Gli outfit made in NABA a Milano Moda Graduate 

Andrea Capobianco — studente del Triennio in Fashion Design — è stato selezionato fra i finalisti della manifestazione. Con la collezione “Che disastro – non c’è più tempo” ha partecipato nella categoria Fashion Design portando in passerella il suo messaggio critico nei confronti della società. Il progetto nasce infatti nel 2020, ispirato dalle minacce globali della pandemia e della crisi climatica. Molto più frequenti del solito, le calamità impongono una riflessione attenta sulla realtà che viviamo. Attraverso cinque look con un’anima punk e urban, “Che disastro – non c’è più tempo” assorbe ciò che l’essere umano ha fatto al pianeta ed estetizza l’urgenza di cambiamento. 

La studentessa del Biennio Specialistico in Fashion Design, Carlotta Civolani, ha preso parte all’evento con “SKID-U”. Finalista della categoria YKK dedicata ai look focalizzati sugli accessori di chiusura, il progetto è pensato per “proteggere” la persona dall’ambiente, sia esso urbano o naturale.
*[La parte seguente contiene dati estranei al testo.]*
(* ===== verification/CypherFunctionsSpec.v ===== *)
(** * What the scalar functions promise
    ([src/src/cypher/executor.rs]: [call_scalar] and the functions it calls)

    A misuse is an error of the call, where the call is; [range] gives the
    progression it names; the date of [datetime] is the calendar's. *)
From Stdlib Require Import SpecFloat.
From S2P Require Import Prelude CypherLexer CypherAst CypherParser CypherValue CypherPipeline CypherFunctions.
Local Open Scope list_scope.
Local Open Scope Z_scope.

(** ** Errors *)
(** The outcomes a call at [sp] may have; [panics] when it may panic. *)
Definition misuse {A} (panics : bool) (sp : Span) (r : Exec A) : Prop :=
  match r with
  | Ok _ => True
  | Err Panic => panics = true
  | Err (Raise (InvalidFunctionCall _ _ at_)) => at_ = sp
  | Err _ => False
  end.
Create HintDb misuse.
Lemma misuse_bind {A B} p sp (m : Exec A) (f : A -> Exec B) : misuse p sp m -> (forall a, misuse p sp (f a)) -> misuse p sp (m ≫= f).
Proof. by destruct m as [a|[]]; cbn; auto. Qed.
Lemma misuse_fn_err {A} p name m sp : misuse p sp (fn_err name m sp : Exec A).
Proof. done. Qed.
Lemma misuse_must_be {A} p name what v sp : misuse p sp (must_be name what v sp : Exec A).
Proof. done. Qed.
Lemma misuse_ok {A} p sp (a : A) : misuse p sp (Ok a : Exec A).
Proof. done. Qed.
Lemma misuse_panic {A} sp : misuse true sp (Err Panic : Exec A).
Proof. done. Qed.
#[export] Hint Resolve misuse_ok misuse_fn_err misuse_must_be misuse_panic : misuse.
Ltac misuse := repeat first [progress intros | apply misuse_bind | solve [eauto with misuse] | case_match].

Section errors.
Context `{!Chars, !Machine}.
Lemma misuse_arity p name args n sp : misuse p sp (expect_arity name args n sp).
Proof. unfold expect_arity. misuse. Qed.
Lemma misuse_take_one p name args sp : misuse p sp (take_one name args sp).
Proof. unfold take_one. misuse. Qed.
Lemma misuse_arity_2_3 p name args sp : misuse p sp (arity_2_3 name args sp).
Proof. unfold arity_2_3. misuse. Qed.
#[local] Hint Resolve misuse_arity misuse_arity_2_3 misuse_take_one : misuse.
Lemma misuse_string p name v which sp : misuse p sp (string_arg name v which sp).
Proof. unfold string_arg. misuse. Qed.
Lemma misuse_int p name v which sp : misuse p sp (int_arg name v which sp).
Proof. unfold int_arg. misuse. Qed.
Lemma misuse_number p name v sp : misuse p sp (number_arg name v sp).
Proof. unfold number_arg. misuse. Qed.
#[local] Hint Resolve misuse_string misuse_int misuse_number : misuse.
Lemma misuse_operand p name which v sp : misuse p sp (similar_operand name which v sp).
Proof.
  unfold similar_operand. destruct v; try done. generalize 0%nat. induction items as [|item items IH]; intros n; [done|]. cbn [operand_numbers].
  destruct (Value.as_number item); [|done]. apply misuse_bind; [apply IH|done].
Qed.
Lemma misuse_round value n mode sp : misuse true sp (round_decimal value n mode).
Proof. unfold round_decimal. misuse. Qed.
#[local] Hint Resolve misuse_operand misuse_round : misuse.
Un unico pezzo scomponibile diventa l’uniforme necessaria per affrontare contesti che ancora non conosciamo. Mutando a seconda delle esigenze, “SKID-U” esplora un terreno che sta fra sportswear, streetwear e haute couture. Dalla palette colori fino ai materiali e al sistema di zip, ogni dettaglio è pensato per mettere al riparo e offrire il massimo comfort anche a fronte di condizioni esterne estreme.